The effects of B doping are clear for the obtained lattice parameters. As B doping increases, Si content in the alloy decreases, causing the cell parameter a to increase. This is related to the difference in ionic radii between B (Z = 5) and Si (Z = 14) atoms. The lattice parameter decreases from 2.867 Å for sample B11 (11% atomic weight of B) to 2.864 Å for sample B15.
As mentioned previously, the objective of adding elements such as B to a soft magnetic alloy is to obtain nanocrystalline structures that favour the magnetic behaviour of the alloy. The expected tendency, in the case of this study, would be to obtain smaller-sized crystals for higher concentration of B. According to the XRD results, this tendency is followed. Sample B11, with the smallest percentage in atomic weight of B, has the largest crystal size. As the percentage of B increases through samples B13 and B15, the crystal size obtained by Rietveld refinement decreases. Also, as mentioned in the DSC observations, an increase in B doping reduces the thermal stability of the alloy.
Samples Fe
99Mn
1 and Fe
98Mn
2 show different tendencies than the previous samples. Although the ionic radius of Mn (Z = 25) is slightly smaller than that of Fe (Z = 26), the corresponding cell parameter
a increases with the addition of Mn in the alloy. More specifically, lattice parameter increases from 2.870 Å for Fe
99Mn
1 to 2.871 Å for Fe
98Mn
2. A possible explanation for this tendency would be related to the stability of the valence orbitals of Mn and Fe. Fe has one more valence electron than Mn. Because of this, the atom of Fe will provide more energy to the valence electron in order to reach a higher energy orbital. For this reason, the ionic radius of Fe would be slightly higher, affecting, amongst others, the lattice parameter obtained by Rietveld refinement. The difference in crystal size is higher than those expected due to minor Mn addition. According to the results (
Table 2), the introduction of Mn into the alloy would decrease crystal size and, therefore, improve the magnetic behaviour of the alloy.
Thermal analysis (DSC) on milled samples B9-40, B9, B11, B13, and B15 is presented in
Figure 6. The results clearly show differences between all five samples. The variation of results does not only depend on chemical composition of the alloy but also on the production conditions. Taking into account previous literature of as-milled nanostructured alloys [
2,
16], we will assume that: (a) the broad exothermic processes at low temperature correspond to the internal structural relaxations of the milled powders and (b) the exothermic peaks correspond to the crystal growth peak of the nanocrystalline phase. These peaks define the ideal maximum temperature in which the corresponding alloys can be used. As stated previously, nanocrystalline phases are desired for the applicability of these Fe-based alloys. Therefore, crystal growth is not desired for the use of said Fe-based alloys.

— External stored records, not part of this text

(* ===== verification/Timestamp.v ===== *)
(** * Time stamps ([libloragw/src/loragw_sx1302_timestamp.c])

    The concentrator counts at 32 MHz in 32 bits, that is 27 bits of
    microseconds; the library extends the count to 32 bits of microseconds by
    counting the wraps it observes, corrects the time stamp of a packet by the
    delays of the demodulator, and keeps the last PPS counts. *)
From stdpp Require Import base list numbers.
From Stdlib Require Import ZArith Lia.
From S2P Require Import Prelude Binary64 HalTypes TimeOnAir Com Reg.

Open Scope Z_scope.

Definition MAX_TIMESTAMP_PPS_HISTORY : Z := 16.
Definition PRECISION_TIMESTAMP_TS_METRICS_MAX : Z := 32.
Definition PRECISION_TIMESTAMP_NB_SYMBOLS : Z := 0.

Definition SX1302_REG_TIMESTAMP_TIMESTAMP_PPS_MSB2_TIMESTAMP_PPS : Z := 307.
Definition SX1302_REG_RX_TOP_TIMESTAMP_ENABLE : Z := 684.
Definition SX1302_REG_RX_TOP_TIMESTAMP_NB_SYMB : Z := 685.
Definition SX1302_REG_RX_TOP_RX_BUFFER_LEGACY_TIMESTAMP : Z := 710.
Definition SX1302_REG_RX_TOP_RX_BUFFER_TIMESTAMP_CFG_MAX_TS_METRICS : Z := 713.

Record timestamp_info_s := Info {
  counter_us_27bits_ref : Z; counter_us_27bits_wrap : Z }.
Record timestamp_counter_s := Counter { inst : timestamp_info_s; pps : timestamp_info_s }.

Record timestamp_pps_history_s := History { history : list Z; idx : Z; size : Z }.

(** The initial value of the static [timestamp_pps_history]. *)
Definition timestamp_pps_history : timestamp_pps_history_s :=
  History (replicate (Z.to_nat MAX_TIMESTAMP_PPS_HISTORY) 0) 0 0.

Inductive sx1302_rx_dft_peak_mode_t :=
  RX_DFT_PEAK_MODE_DISABLED | RX_DFT_PEAK_MODE_FULL | RX_DFT_PEAK_MODE_TRACK | RX_DFT_PEAK_MODE_AUTO.

(** ** The PPS history *)

Definition timestamp_pps_history_save (h : timestamp_pps_history_s) (timestamp_pps_reg : Z)
  : outcome timestamp_pps_history_s :=
  last ← buf_get (history h) (idx h);
  if negb (timestamp_pps_reg =? last) || (size h =? 0) then
    let i := if 0 <? size h then u8 (idx h + 1) else idx h in
    let i := if i =? MAX_TIMESTAMP_PPS_HISTORY then 0 else i in
    l ← buf_set (history h) i timestamp_pps_reg;
    Ret (History l i (if size h <? MAX_TIMESTAMP_PPS_HISTORY then u8 (size h + 1) else size h))
  else Ret h.

(** ** The counters *)

Definition timestamp_counter_new : timestamp_counter_s := Counter (Info 0 0) (Info 0 0).
Definition timestamp_counter_delete : timestamp_counter_s := Counter (Info 0 0) (Info 0 0).

(** One of the two halves of [timestamp_counter_update]. *)
Definition update_info (t : timestamp_info_s) (now : Z) : timestamp_info_s :=
  Info now (if now <? counter_us_27bits_ref t
            then Z.rem (u8 (counter_us_27bits_wrap t + 1)) 32 else counter_us_27bits_wrap t).
Definition timestamp_counter_update (self : timestamp_counter_s) (pps_ inst_ : Z)
  : timestamp_counter_s :=
  Counter (update_info (inst self) inst_) (update_info (pps self) pps_).

(** The shift of the 5-bit wrap count is an [int] shift that reaches the sign
    bit; it is converted to [uint32_t]. *)
Definition timestamp_counter_expand (self : timestamp_counter_s) (pps_ : bool) (cnt_us : Z) : Z :=
  let tinfo := if pps_ then pps self else inst self in
  u32 (Z.lor (Z.shiftl (counter_us_27bits_wrap tinfo) 27) cnt_us).

Definition timestamp_pkt_expand (self : timestamp_counter_s) (pkt_cnt_us : Z) : Z :=
  let tinfo := inst self in
  let wrap_status :=
    u8 (counter_us_27bits_wrap tinfo -
        (if pkt_cnt_us <=? counter_us_27bits_ref tinfo then 0 else 1)) in
  let wrap_status := Z.land wrap_status 0x1F in
  u32 (Z.lor (Z.shiftl wrap_status 27) pkt_cnt_us).

(** Four bytes of a buffer, most significant first. *)
Definition word_at (buff : list Z) (i : Z) : Z :=
  u32 (Z.lor (Z.lor (Z.lor (Z.shiftl (znth 0 buff i) 24) (Z.shiftl (znth 0 buff (i + 1)) 16))
                    (Z.shiftl (znth 0 buff (i + 2)) 8)) (znth 0 buff (i + 3))).

Section Registers.
Context {W : Type} (spi usb : driver W).

(** The result is -1, or 0 with the values stored through [inst] and [pps].
    [junk] and [junk_wa] are what the local buffers of 8 bytes hold. *)
Definition timestamp_counter_get (s : com_state W) (self : timestamp_counter_s)
    (h : timestamp_pps_history_s) (junk junk_wa : list Z)
  : outcome (com_state W * timestamp_counter_s * timestamp_pps_history_s * Z * option (Z * Z)) :=
  let id := SX1302_REG_TIMESTAMP_TIMESTAMP_PPS_MSB2_TIMESTAMP_PPS in
  let '(s, (x, b)) := lgw_reg_rb spi usb s id (Some junk) in
  if negb (x =? LGW_REG_SUCCESS) then Ret (s, self, h, -1, None)
  else
    let buff := default junk b in
    let '(s, (x, b)) := lgw_reg_rb spi usb s id (Some junk_wa) in
    if negb (x =? LGW_REG_SUCCESS) then Ret (s, self, h, -1, None)
    else
      let buff_wa := default junk_wa b in
      let finish (s : com_state W) (buff : list Z) :=
        let pps_raw := word_at buff 0 in
        let inst_raw := word_at buff 4 in
        h ← timestamp_pps_history_save h pps_raw;
        let pps_now := Z.quot pps_raw 32 in
        let inst_now := Z.quot inst_raw 32 in
        let self := timestamp_counter_update self pps_now inst_now in
        Ret (s, self, h, 0, Some (timestamp_counter_expand self false inst_now,
                                  timestamp_counter_expand self true pps_now)) in
      if negb (znth 0 buff 0 =? znth 0 buff_wa 0) || negb (znth 0 buff 4 =? znth 0 buff_wa 4) then
        let '(s, (x, b)) := lgw_reg_rb spi usb s id (Some buff_wa) in
        if negb (x =? LGW_REG_SUCCESS) then Ret (s, self, h, -1, None)
        else finish s (default buff_wa b)
      else finish s buff.

Definition timestamp_counter_mode (s : com_state W) (ftime_enable : bool) : com_state W * Z :=
  let x := LGW_REG_SUCCESS in
  if negb ftime_enable then
    let '(s, r) := lgw_reg_w spi usb s SX1302_REG_RX_TOP_RX_BUFFER_LEGACY_TIMESTAMP 0x01 in
    (s, Z.lor x r)
  else
    let '(s, r1) := lgw_reg_w spi usb s SX1302_REG_RX_TOP_RX_BUFFER_LEGACY_TIMESTAMP 0x00 in
    let '(s, r2) := lgw_reg_w spi usb s SX1302_REG_RX_TOP_RX_BUFFER_TIMESTAMP_CFG_MAX_TS_METRICS
                      PRECISION_TIMESTAMP_TS_METRICS_MAX in
    let '(s, r3) := lgw_reg_w spi usb s SX1302_REG_RX_TOP_TIMESTAMP_ENABLE 0x01 in
    let '(s, r4) := lgw_reg_w spi usb s SX1302_REG_RX_TOP_TIMESTAMP_NB_SYMB
                      PRECISION_TIMESTAMP_NB_SYMBOLS in
    (s, Z.lor (Z.lor (Z.lor (Z.lor x r1) r2) r3) r4).
End Registers.

(** ** The correction of packet time stamps *)

(** [(uint64_t) x] *)
Definition u64_of_double (x : double) : outcome Z :=
  let z := dtrunc x in
  if (0 <=? z) && (z <? 2 ^ 64) then Ret z else Undef.
(** [(int32_t) x] *)
Definition s32_of_double (x : double) : outcome Z :=
  let z := dtrunc x in
  if (- 2 ^ 31 <=? z) && (z <? 2 ^ 31) then Ret z else Undef.

(** [Exit 134] is the failed [assert(0)]. Products of an [int] with the
    [uint64_t] clock period are computed modulo [2^64]. *)
Definition legacy_timestamp_correction (bandwidth sf cr : Z) (crc_en : bool) (payload_length : Z)
    (dft_peak_mode : sx1302_rx_dft_peak_mode_t) : outcome Z :=
  let dft_peak_en := match dft_peak_mode with RX_DFT_PEAK_MODE_DISABLED => 0 | _ => 1 end in
  let ppm := if SET_PPM_ON bandwidth sf then 1 else 0 in
  match bw_pow bandwidth with
  | None => Ret 0
  | Some bw_pow =>
    clk_period ← u64_of_double (ddiv (dbl_of_Z 250000) (dbl_of_Z bw_pow));
    let nb_nibble := u32 ((payload_length + 2 * b2z crc_en) * 2 + 5) in
    let nb_nibble_in_hdr := if (sf =? 5) || (sf =? 6) then sf else u32 (sf - 2) in
    let rest := u32 (nb_nibble - nb_nibble_in_hdr) in
    if u32 (sf - 2 * ppm) =? 0 then Undef
    else
    let last := u32 (rest - u32 (sf - 2 * ppm) * Z.quot rest (u32 (sf - 2 * ppm))) in
    let last := if last =? 0 then u32 (sf - 2 * ppm) else last in
    let nb_iter := u8 (Z.quot (sf + 1) 2) in
    let fits := (2 * (payload_length + 2 * b2z crc_en) - (sf - 7) <=? 0) ||
                ((payload_length =? 0) && negb crc_en) in
    let dft_peak_en := if fits then 0 else dft_peak_en in
    let cr_local := if fits then 4 else cr in
    let last := if fits then (if 6 <? sf then u32 (sf - 2) else sf) else last in
    filtering_delay ←
      u64_of_double (dadd (ddiv (dbl_of_Z 16000000) (dbl_of_Z bw_pow)) (dbl_of_Z 2031250));
    let demap_delay :=
      if fits then
        u64 (clk_period + Z.quot (u64 (Z.shiftl 1 sf * clk_period * 3)) 4 + 3 * clk_period +
             (sf - 2) * clk_period)
      else
        u64 (clk_period + Z.shiftl 1 sf * clk_period * (1 - Z.quot ppm 4) + 3 * clk_period +
             (sf - 2 * ppm) * clk_period) in
    let fft_delay_state3 :=
      u64 (clk_period * ((Z.shiftl 1 sf - 6) + 2 * (Z.shiftl 1 sf * (nb_iter - 1) + 6)) +
           4 * clk_period) in
    let fft_delay :=
      if negb (dft_peak_en =? 0)
      then u64 ((5 - 2 * ppm) * (Z.shiftl 1 sf * clk_period + 7 * clk_period) + 2 * clk_period)
      else u64 (Z.shiftl 1 sf * 2 * clk_period + 3 * clk_period) in
    let decode_delay :=
      u64 (5 * clk_period + (9 * clk_period + clk_period * cr_local) * last + 3 * clk_period) in
    total_delay ←
      u64_of_double
        (ddiv (dadd (dbl_of_Z (u64 (filtering_delay + fft_delay_state3 + fft_delay + demap_delay +
                                    decode_delay))) (dbl_of_Z 500000))
              (dbl_of_Z 1000000));
    if 2 ^ 31 - 1 <? total_delay then Exit 134
    else Ret (- total_delay)
  end.

(** The difference with the [double] filtering delay is computed in [double]
    and truncated when it is stored. *)
Definition precision_timestamp_correction (bandwidth datarate coderate : Z) (crc_en : bool)
    (payload_length : Z) : outcome Z :=
  match bw_pow bandwidth with
  | None => Ret 0
  | Some bw_pow =>
    let filtering_delay := Z.quot 16000000 bw_pow + 2031250 in
    '(toa, details) ← lora_packet_time_on_air bandwidth datarate coderate 0 false (negb crc_en)
                        payload_length;
    if toa =? 0 then Ret 0
    else
      let '(nb_symbols_payload, t_symbol_us) :=
        match details with
        | Some d => (out_nb_symbols_payload d, out_t_symbol_us d)
        | None => (0, 0)
        end in
      let timestamp_correction := s32 (u32 (0 + u32 (nb_symbols_payload * t_symbol_us))) in
      s32_of_double
        (dsub (dbl_of_Z timestamp_correction)
              (ddiv (dadd (dbl_of_Z filtering_delay) (dbl_of_Z 500000)) (dbl_of_Z 1000000)))
  end.

(** [context] is [None] for a NULL pointer and the [enable] flag of its fine
    time stamp configuration otherwise. *)
Definition timestamp_counter_correction (context : option bool) (bandwidth datarate coderate : Z)
    (crc_en : bool) (payload_length : Z) (dft_peak_mode : sx1302_rx_dft_peak_mode_t) : outcome Z :=
  match context with
  | None => Ret LGW_REG_ERROR
  | Some ftime_enable =>
    if negb (IS_LORA_DR datarate) then Ret 0
    else if negb (IS_LORA_BW bandwidth) then Ret 0
    else if negb (IS_LORA_CR coderate) then Ret 0
    else if negb ftime_enable then
      legacy_timestamp_correction bandwidth datarate coderate crc_en payload_length dft_peak_mode
    else
      precision_timestamp_correction bandwidth datarate coderate crc_en payload_length
  end.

The crystal growth peak for all samples, except sample B13, is well defined. In the cases of samples B9-40, B9, and B11, crystal growth peaks are detected at similar temperatures. For B9-40, this peak was detected at 905 K, for B9 at 896 K, and for B11 at 920 K. The temperature range for these peaks is of approximately 100 K for the three samples. Sample B13 does not present a well-defined peak. However, a clear change in the curve tendency is detected as 800 K. Although the crystal growth peak is not as clear for sample B13 as for the other samples, the change in tendency is also related to crystal growth. Finally, sample B15 presents a well-defined crystal growth peak at approximately 825 K. The temperature range for this peak is approximately 50 K. The results also show how the heat flow for B9-40 increases progressively at a temperature below the crystal growth peak, while for B9-100, heat flow variation is not significant before reaching the crystal growth peak temperature.

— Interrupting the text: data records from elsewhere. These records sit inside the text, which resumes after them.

(* ===== verification/TimestampProps.v ===== *)
(** * Properties of the time stamps *)
From stdpp Require Import base list numbers.
From Stdlib Require Import ZArith Lia.
From S2P Require Import Prelude Binary64 HalTypes TimeOnAir Com Spi Reg Timestamp.

Open Scope Z_scope.

(** ** The extended counters *)

(** [info] follows a clock that shows [t] microseconds, extended since the
    clock's 27-bit epoch [base]. *)
Definition tracks (base t : Z) (info : timestamp_info_s) : Prop :=
  counter_us_27bits_ref info = t mod 2 ^ 27 ∧
  counter_us_27bits_wrap info = (t / 2 ^ 27 - base) mod 32.
(** The time in microseconds since the epoch, in 32 bits. *)
Definition since (base t : Z) : Z := u32 (t - base * 2 ^ 27).

Lemma update_first t : tracks (t / 2 ^ 27) t (update_info (Info 0 0) (t mod 2 ^ 27)).
Proof.
  unfold tracks, update_info. cbn [counter_us_27bits_ref counter_us_27bits_wrap].
  rewrite (proj2 (Z.ltb_ge _ _)), Z.sub_diag by (apply Z.mod_pos_bound; lia). done.
Qed.

(** An update within one period of the 27-bit count follows the clock. *)
Lemma update_tracks base t t' info :
  tracks base t info → t <= t' < t + 2 ^ 27 → tracks base t' (update_info info (t' mod 2 ^ 27)).
Proof.
  intros [Hr Hw] Ht. unfold tracks, update_info. cbn [counter_us_27bits_ref counter_us_27bits_wrap].
  split; [done|]. rewrite Hr, Hw. set (w := (t / 2 ^ 27 - base) mod 32).
  assert (0 <= w < 32) by (apply Z.mod_pos_bound; lia).
  rewrite u8_id, Z.rem_mod_nonneg by lia.
  destruct (Z.ltb_spec (t' mod 2 ^ 27) (t mod 2 ^ 27)).
  - assert (t' / 2 ^ 27 = t / 2 ^ 27 + 1) as -> by cint_lia.
    subst w. rewrite Zplus_mod_idemp_l. f_equal. lia.
  - assert (t' / 2 ^ 27 = t / 2 ^ 27) as -> by cint_lia. done.
Qed.

Lemma lor_wrap w c : 0 <= c < 2 ^ 27 → Z.lor (Z.shiftl w 27) c = w * 2 ^ 27 + c.
Proof. intros. rewrite shiftl_mul by lia. by apply lor_shl_add. Qed.

Lemma wrap_since base t : (t / 2 ^ 27 - base) mod 32 * 2 ^ 27 + t mod 2 ^ 27 = since base t.
Proof. unfold since. cint_lia. Qed.

Lemma expand_tracks base t self b :
  tracks base t (if b : bool then pps self else inst self) →
  timestamp_counter_expand self b (t mod 2 ^ 27) = since base t.
Proof.
  intros [_ Hw]. unfold timestamp_counter_expand. rewrite Hw.
  rewrite lor_wrap, wrap_since by (apply Z.mod_pos_bound; lia).
  unfold since. apply u32_id, u32_range.
Qed.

Samples P9-40 and P9 present similar results to B samples, however, crystal growth peaks were obtained at lower temperatures (
Figure 7). More specifically, P9-40 had its peak at 798 K and P9 at 777 K. The temperature range for the peaks measured for both samples is approximately 375 K. For both samples, heat flow variation at low temperatures is similar and not significant before reaching the corresponding crystal growth peak temperature.
The comparison between the B and P samples shows how crystal growth peaks occur at a higher temperature range for B samples (B9-40, B9, B11, B13, and B15) than P samples (P9-40 and P9). By observing
Figure 6 and
Figure 7, B stabilizes the alloys’ structure better than P with increasing temperature. The stability, however, depends on the atomic percentage of B, as for higher B doping, crystal growth peak temperature decreases to lower values. This implies that B samples present a higher working temperature range as crystal growth occurs at approximately 120 K above the crystal growth for samples P9-40 and P9. However, for sample B15, crystal growth occurs at similar temperatures to samples P9-40 and P9.
The activation energy of the samples should be taken into consideration when studying the possible applicability of the analysed alloys. A higher activation energy would imply that more energy is required to start crystal growth. The activation energy obtained by Kissinger linear method for samples B9 and P9 is also significantly different. For B9, activation energy was 156 kJ/mol, while for P9, activation energy was 231 kJ/mol. Despite P9 having a higher activation energy than B9, the range of applicability is defined by the crystal growth peak temperature and not by the activation energy. This is because sample B9 presents crystal growth at a much higher temperature than sample P9.
Also, from the results, it can be observed how longer milling of samples (B9 and P9) causes the peak temperatures to occur at lower temperatures than for the shorter milling samples (B9-40 and P9-40). Although differences in peak temperatures are low, approximately 10 K, for both alloys, the observation regarding the effects of the milling length is the same for both B and P samples.
Following with DSC analysis, the results for samples Fe
99Mn
1 and Fe
98Mn
2 are presented in
Figure 8. Scans for both samples are very similar. The main observation to be made from
Figure 8 is that no exothermic or endothermic peaks are detected. However, within the temperature range, heat flow continuously increases from higher temperatures. Because the detected process is not highly energetic, this continuous heat flow increase could be related to structural relaxations. This would imply that crystal growth for samples Fe
99Mn
1 and Fe
98Mn
2 would occur at higher temperatures above 950 K.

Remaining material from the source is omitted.